**WORK ORDER:** Of all the entries below, only the lines from the one with "unfold toks in" up to and including the one with "intros Hs Hw." are to be duplicated exactly.

**RECORD SET:**
(* ===== verification/ShParse.v ===== *)
(** * Tokens of the line, and what the parser accepts (xv6: sh.c) *)

From S2P Require Import Prelude Bytes Xstring Sh.

Lemma run_le f l : (run f l ≤ length l)%nat.
Proof. induction l as [|c l IH]; cbn; [done|]. destruct (f c); lia. Qed.
Lemma run_ext f g l : Forall (λ c, f c = g c) l → run f l = run g l.
Proof. induction 1 as [|c l Hc _ IH]; cbn; [done|]. by rewrite Hc, IH. Qed.
Lemma run_all f l i : (i < run f l)%nat → f (nth i l 0) = true.
Proof. revert i. induction l as [|c l IH]; intros i Hi; cbn in *; [lia|]. destruct (f c) eqn:E; [|lia]. destruct i; [done|]. apply IH. lia. Qed.
Lemma run_stop f l : run f l = length l ∨ (run f l < length l)%nat ∧ f (nth (run f l) l 0) = false.
Proof.
  induction l as [|c l IH]; cbn; [by left|]. destruct (f c) eqn:E; [|right; split; [lia|done]].
  destruct IH as [->|[? ?]]; [by left|right]. split; [lia|done].
Qed.

Lemma lex_ws l : lex (drop (run is_ws l) l) = lex l.
Proof. unfold lex. induction l as [|c l IH]; cbn; [done|]. destruct (is_ws c) eqn:E; [by rewrite <- IH|]. cbn. by rewrite E. Qed.
Lemma lex_word w l : lex_from w l = flush (w ++ take (run is_word l) l) ++ lex (drop (run is_word l) l).
Proof.
  revert w. induction l as [|c l IH]; intros w; cbn [run lex_from]; [by rewrite !app_nil_r|]. unfold lex in *.
  assert (is_word c = negb (is_ws c) && negb (is_sym c)) as -> by done.
  destruct (is_ws c) eqn:E1; [cbn; by rewrite E1, app_nil_r|]. destruct (is_sym c) eqn:E2; [cbn; by rewrite E1, E2, app_nil_r|].
  cbn [negb andb take drop]. rewrite IH. by rewrite <- app_assoc.
Qed.

Lemma zero_symbols : 0 ∉ symbols.
Proof. by apply (bool_decide_eq_false_1 (0 ∈ symbols)). Qed.

Section lex.
Context (buf : list Z).
Hypothesis Hn : nonul buf.
Abbreviation es := (length buf).

Definition toks (p : nat) : list tok := lex (drop p buf).

(** The word at a span: nothing but word characters, and as long as it can be. *)
Definition word_at (q eq : nat) : Prop :=
  (q < eq ≤ es)%nat ∧ (∀ i, (q ≤ i < eq)%nat → is_word (at_ buf i) = true) ∧ (eq = es ∨ is_word (at_ buf eq) = false).

Lemma at_drop s i : nth i (drop s buf) 0 = at_ buf (s + i).
Proof. unfold at_. rewrite !nth_lookup, lookup_drop. done. Qed.
Lemma at_nonzero s : (s < es)%nat → at_ buf s ≠ 0.
Proof. intros Hs. unfold at_. rewrite nth_lookup. destruct (lookup_lt_is_Some_2 buf s Hs) as [c Hc]. rewrite Hc. cbn. unfold nonul in Hn. rewrite Forall_lookup in Hn. eauto. Qed.
Lemma at_end : at_ buf es = 0.
Proof. unfold at_. by rewrite nth_overflow. Qed.
Lemma drop_at s : (s < es)%nat → drop s buf = at_ buf s :: drop (S s) buf.
Proof.
  intros Hs. destruct (lookup_lt_is_Some_2 buf s Hs) as [c Hc]. rewrite (drop_S buf c s Hc). unfold at_. rewrite nth_lookup. by rewrite Hc.
Qed.

Lemma nonul_drop s : Forall (λ c, c ≠ 0) (drop s buf).
Proof. by apply Forall_drop. Qed.
Lemma skip_ws s : (s ≤ es)%nat → (s ≤ skip buf (chr_in whitespace) s ≤ es)%nat ∧ toks (skip buf (chr_in whitespace) s) = toks s ∧
  (skip buf (chr_in whitespace) s = es ∨ is_ws (at_ buf (skip buf (chr_in whitespace) s)) = false).
Proof.
  intros Hs. unfold skip, toks. rewrite (run_ext _ is_ws) by (eapply Forall_impl; [apply nonul_drop|]; intros; by apply chr_in_ws).
  pose proof (run_le is_ws (drop s buf)) as Hle. rewrite length_drop in Hle. split; [lia|]. rewrite <- drop_drop. split; [apply lex_ws|].
  destruct (run_stop is_ws (drop s buf)) as [E|[_ E]]; [left; rewrite E, length_drop; lia|right]. by rewrite at_drop in E.
Qed.

Lemma toks_end : toks es = [].
Proof. unfold toks. by rewrite drop_all. Qed.

Lemma wp_char s p (Q : Z → nat → Prop) : (s ≤ es)%nat → Q (at_ buf s) p → wp (fetch buf s) Q p.
Proof.
  intros Hs HQ. unfold fetch. apply wp_of_option with (at_ buf s); [|done]. unfold at_. destruct (decide (s = es)) as [->|].
  - rewrite lookup_app_r, Nat.sub_diag, nth_overflow by lia. done.
  - rewrite lookup_app_l by lia. destruct (lookup_lt_is_Some_2 buf s) as [x Hx]; [lia|]. by rewrite (nth_lookup_Some _ _ _ _ Hx).
Qed.

Lemma wp_peek set p (Q : bool → nat → Prop) :
  (p ≤ es)%nat → set ⊆ symbols →
  (∀ p', (p ≤ p' ≤ es)%nat → toks p' = toks p →
     Q (match toks p with t :: _ => match first t with Some c => bool_decide (c ∈ set) | None => false end | [] => false end) p') →
  wp (peek buf set) Q p.
Proof.
  intros Hp Hset HQ. destruct (skip_ws p Hp) as (Hr & Ht & Hw). unfold peek. apply wp_bind. change (wp getS ?K p) with (K p p). cbv beta zeta.
  set (s := skip buf (chr_in whitespace) p) in *. clearbody s. apply wp_bind. change (wp (putS s) ?K p) with (K tt s). cbv beta. apply wp_bind, wp_char; [lia|]. apply wp_ret.
  specialize (HQ s Hr Ht). rewrite <- Ht in HQ.
  destruct (decide (s = es)) as [->|Hne]; [rewrite at_end; by rewrite toks_end in HQ|]. destruct Hw as [?|Hw]; [done|]. assert (s < es)%nat as Hlt by lia.
  assert (nonul set) as Hns by (apply Forall_forall; intros c Hc ->; by apply zero_symbols, Hset).
  pose proof (at_nonzero s Hlt) as Hnz. rewrite (proj2 (Z.eqb_neq _ 0)), chr_in_elem by done. cbn [negb andb].
  unfold toks in HQ. rewrite (drop_at s Hlt) in HQ. unfold lex in HQ. cbn [lex_from] in HQ. rewrite Hw in HQ.
  destruct (is_sym (at_ buf s)) eqn:Hsy.
  - cbn [flush app] in HQ. destruct (Z.eqb_spec (at_ buf s) GT) as [E|]; [|done]. destruct (drop (S s) buf) as [|d r]; [done|]. destruct (d =? GT); [|done]. by rewrite E.
  - rewrite lex_word in HQ. cbn in HQ. replace (bool_decide (at_ buf s ∈ set)) with false; [done|]. symmetry. apply bool_decide_eq_false. intros Hin%Hset. apply bool_decide_eq_false in Hsy. done.
Qed.

(** At the end of the tokens peek skips the rest of the line. *)
Lemma toks_nil s : (s < es)%nat → is_ws (at_ buf s) = false → toks s ≠ [].
Proof.
  intros Hs Hw. unfold toks. rewrite (drop_at s Hs). unfold lex. cbn [lex_from]. rewrite Hw. destruct (is_sym (at_ buf s)); [|by rewrite lex_word].
  cbn [flush app]. destruct (at_ buf s =? GT); [|done]. destruct (drop (S s) buf) as [|d r]; [done|]. by destruct (d =? GT).
Qed.
Lemma wp_peek_end set p (Q : bool → nat → Prop) : (p ≤ es)%nat → toks p = [] → Q false es → wp (peek buf set) Q p.
Proof.
  intros Hp Hnil HQ. destruct (skip_ws p Hp) as (Hr & Ht & Hw).
  unfold peek. apply wp_bind. change (wp getS ?K p) with (K p p). cbv beta zeta.
  set (s := skip buf (chr_in whitespace) p) in *. clearbody s. apply wp_bind. change (wp (putS s) ?K p) with (K tt s). cbv beta. apply wp_bind, wp_char; [lia|]. apply wp_ret.
  destruct Hw as [->|Hw]; [by rewrite at_end|]. destruct (decide (s = es)) as [->|Hne]; [by rewrite at_end|].
  destruct (toks_nil s); [lia|done|]. by rewrite Ht.
Qed.

Lemma skip_word s : (s ≤ es)%nat → skip buf (λ c, negb (chr_in whitespace c) && negb (chr_in symbols c)) s = (s + run is_word (drop s buf))%nat.
Proof.
  intros Hs. unfold skip. f_equal. apply run_ext. eapply Forall_impl; [apply nonul_drop|]. intros c Hc. cbv beta. by rewrite chr_in_ws, chr_in_sym.
Qed.

Lemma wp_gettoken p (Q : Z * nat * nat → nat → Prop) :
  (p ≤ es)%nat → (toks p = [] → Q (0, es, es) es) →
  (∀ t rest q eq p', toks p = t :: rest → (p ≤ q ∧ q < eq ≤ p' ∧ p' ≤ es)%nat → toks p' = rest → 
     match t with Sym c => c ∈ symbols | Append => True | Word w => word_at q eq ∧ get q (eq - q) buf = w end → Q (code t, q, eq) p') →
  wp (gettoken buf) Q p.
Proof.
  intros Hp HQ0 HQ. destruct (skip_ws p Hp) as (Hr & Ht & Hw). unfold gettoken. apply wp_bind. change (wp getS ?K p) with (K p p). cbv beta zeta.
  set (s := skip buf (chr_in whitespace) p) in *. clearbody s. rewrite <- Ht in HQ0, HQ. clear Ht. apply wp_bind, wp_char; [lia|].
  destruct (decide (s = es)) as [->|Hne].
  { rewrite at_end. change (0 =? 0) with true. cbv iota. apply wp_bind, wp_ret, wp_bind. unfold skip. rewrite drop_all. cbn [run]. rewrite Nat.add_0_r. apply HQ0, toks_end. }
  destruct Hw as [?|Hw]; [done|]. assert (s < es)%nat as Hlt by lia. pose proof (at_nonzero s Hlt) as Hnz. rewrite (proj2 (Z.eqb_neq _ 0)) by done.
  assert (toks s = lex (at_ buf s :: drop (S s) buf)) as Htk by (unfold toks; by rewrite (drop_at s Hlt)). unfold lex in Htk. cbn [lex_from] in Htk. rewrite Hw in Htk.
  assert (∀ c s1, (s < s1 ≤ es)%nat → toks s = c :: toks s1 → match c with Sym c => c ∈ symbols | Append => True | Word w => word_at s s1 ∧ get s (s1 - s) buf = w end →
    wp (putS (skip buf (chr_in whitespace) s1);; mret (code c, s, s1)) Q p) as Hfin.
  { intros c s1 Hs1 Hc Hcc. apply wp_bind. destruct (skip_ws s1) as (Hr1 & Ht1 & _); [lia|]. apply (HQ c (toks s1)); [done|lia|done|done]. }
  destruct (is_sym (at_ buf s)) eqn:Hsy.
  - pose proof Hsy as Hin%bool_decide_eq_true. cbn [flush app] in Htk. destruct (Z.eqb_spec (at_ buf s) GT) as [E|Hgt].
    + rewrite E in *. cbn [Z.eqb orb]. destruct (decide (S s = es)) as [Ees|Hes].
      * rewrite Ees, drop_all in Htk. apply wp_bind, wp_bind, wp_char; [lia|]. rewrite Ees, at_end. change (0 =? GT) with false. cbv iota. apply wp_ret, (Hfin (Sym GT) es); [lia| |done]. by rewrite toks_end.
      * rewrite (drop_at (S s)) in Htk by lia. apply wp_bind, wp_bind, wp_char; [lia|]. destruct (Z.eqb_spec (at_ buf (S s)) GT) as [E2|E2]; cbv iota; apply wp_ret.
        -- apply (Hfin Append (S (S s))); [lia|done|done].
        -- apply (Hfin (Sym GT) (S s)); [lia| |done]. rewrite Htk. unfold toks. by rewrite (drop_at (S s)) by lia.
    + assert ((at_ buf s =? BAR) || (at_ buf s =? LPAR) || (at_ buf s =? RPAR) || (at_ buf s =? SEMI) || (at_ buf s =? AMP) || (at_ buf s =? LT) = true) as ->.
      { clear -Hin Hgt. generalize dependent (at_ buf s). intros c Hin Hgt. unfold symbols in Hin. rewrite !elem_of_cons, elem_of_nil in Hin.
        rewrite !orb_true_iff, !Z.eqb_eq. unfold BAR, LPAR, RPAR, SEMI, AMP, LT, GT in *. lia. }
      cbv iota. apply wp_bind, wp_ret, (Hfin (Sym (at_ buf s)) (S s)); [lia|done|done].
  - pose proof Hsy as Hnin%bool_decide_eq_false. assert (∀ c, c ∈ symbols → (at_ buf s =? c) = false) as Hno by (intros c Hc; apply Z.eqb_neq; intros E; apply Hnin; by rewrite E).
    rewrite !Hno by (by vm_compute; repeat constructor). cbn [orb]. rewrite skip_word by lia. rewrite lex_word in Htk.
    rewrite (drop_at s Hlt). cbn [run]. assert (is_word (at_ buf s) = true) as -> by (unfold is_word; by rewrite Hw, Hsy). set (n := run is_word (drop (S s) buf)) in *.
    pose proof (run_le is_word (drop (S s) buf)) as Hle. rewrite length_drop in Hle.
    apply wp_bind, wp_ret, (Hfin (Word (at_ buf s :: take n (drop (S s) buf))) (s + S n)%nat); [lia| |].
    + rewrite Htk. cbn. unfold toks. rewrite drop_drop. do 3 f_equal. lia.
    + split; [|unfold get; rewrite (drop_at s Hlt); by replace (s + S n - s)%nat with (S n) by lia]. split; [lia|]. split.
      * intros i Hi. destruct (decide (i = s)) as [->|His]; [unfold is_word; by rewrite Hw, Hsy|].
        pose proof (run_all is_word (drop (S s) buf) (i - S s)) as Ha. rewrite at_drop in Ha. replace (S s + (i - S s))%nat with i in Ha by lia. apply Ha. fold n. lia.
      * destruct (run_stop is_word (drop (S s) buf)) as [E|[_ E]]; [left; fold n in E; rewrite length_drop in E; lia|right]. fold n in E. rewrite at_drop in E. by replace (s + S n)%nat with (S s + n)%nat by lia.
Qed.
End lex.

**ANSWER AREA:**
  unfold toks in HQ. rewrite (drop_at s Hlt) in HQ. unfold lex in HQ. cbn [lex_from] in HQ. rewrite Hw in HQ.
  destruct (is_sym (at_ buf s)) eqn:Hsy.
  - cbn [flush app] in HQ. destruct (Z.eqb_spec (at_ buf s) GT) as [E|]; [|done]. destruct (drop (S s) buf) as [|d r]; [done|]. destruct (d =? GT); [|done]. by rewrite E.
  - rewrite lex_word in HQ. cbn in HQ. replace (bool_decide (at_ buf s ∈ set)) with false; [done|]. symmetry. apply bool_decide_eq_false. intros Hin%Hset. apply bool_decide_eq_false in Hsy. done.
Qed.

(** At the end of the tokens peek skips the rest of the line. *)
Lemma toks_nil s : (s < es)%nat → is_ws (at_ buf s) = false → toks s ≠ [].
Proof.
  intros Hs Hw. unfold toks. rewrite (drop_at s Hs). unfold lex. cbn [lex_from]. rewrite Hw. destruct (is_sym (at_ buf s)); [|by rewrite lex_word].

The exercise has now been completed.